The lines below are to be quoted exactly, from the first through the one that contains "[process_preview] and [process_videos], and".

(Stored data)
- - - - -

(** * EnglishVideo: the frame compositor, the preview and the batch worker

    A shallow embedding of [VideoProcessor] from [src/video_editor.py]:
    the numpy arithmetic of [process_preview] (vertical shift, overlay
    clamping, alpha blending), the exception and signal flow of
    [process_preview] and [process_videos], and the path arithmetic of the
    write step.  The video and image libraries (moviepy, OpenCV, the file
    system) are a record of functions, [world]. *)

From Stdlib Require Import ZArith Floats Uint63 Lia Bool Ascii String.
From stdpp Require Import base option list strings pretty.

Local Open Scope Z_scope.

(** ** Python values *)

Module Py.

(** A Python computation either returns or raises; [msg] is [str(e)]. *)
Inductive result (A : Type) : Type :=
| Ok (a : A)
| Raise (msg : string).
Global Arguments Ok {A} a.
Global Arguments Raise {A} msg.

(** [float(z)]; exact for [|z| < 2^53], which covers pixel values,
    frame sizes and list lengths. *)
Definition float_of_Z (z : Z) : float :=
  if z <? 0 then PrimFloat.opp (PrimFloat.of_uint63 (Uint63.of_Z (- z)))
  else PrimFloat.of_uint63 (Uint63.of_Z z).

(** [int(f)] on a finite float: truncation toward zero.  It is also the
    C cast numpy applies when a float64 value is stored in an integer
    array. *)
Definition int_of_float (f : float) : Z :=
  match Prim2SF f with
  | S754_finite s m e =>
      let v := if 0 <=? e then Z.pos m * 2 ^ e else Z.pos m / 2 ^ (- e) in
      if s then - v else v
  | _ => 0
  end.

(** Truthiness of an optional string: [None] and [""] are false. *)
Definition truthy (s : option string) : bool :=
  match s with
  | Some EmptyString | None => false
  | Some _ => true
  end.

End Py.
Import Py.

(** ** numpy arrays of shape (rows, columns, channels) *)

Module Np.

(** A pixel is its list of channel values; an array is a list of rows
    of pixels.  The lengths of the inner axes are read from the first row
    and its first pixel: the list of an array without rows or without
    columns does not record them. *)
Abbreviation pixel := (list Z) (only parsing).
Abbreviation ndarray := (list (list (list Z))) (only parsing).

- - - - -

- [Result of this task]
(** * EnglishVideo: the frame compositor, the preview and the batch worker

    A shallow embedding of [VideoProcessor] from [src/video_editor.py]:
    the numpy arithmetic of [process_preview] (vertical shift, overlay
    clamping, alpha blending), the exception and signal flow of
    [process_preview] and [process_videos], and the path arithmetic of the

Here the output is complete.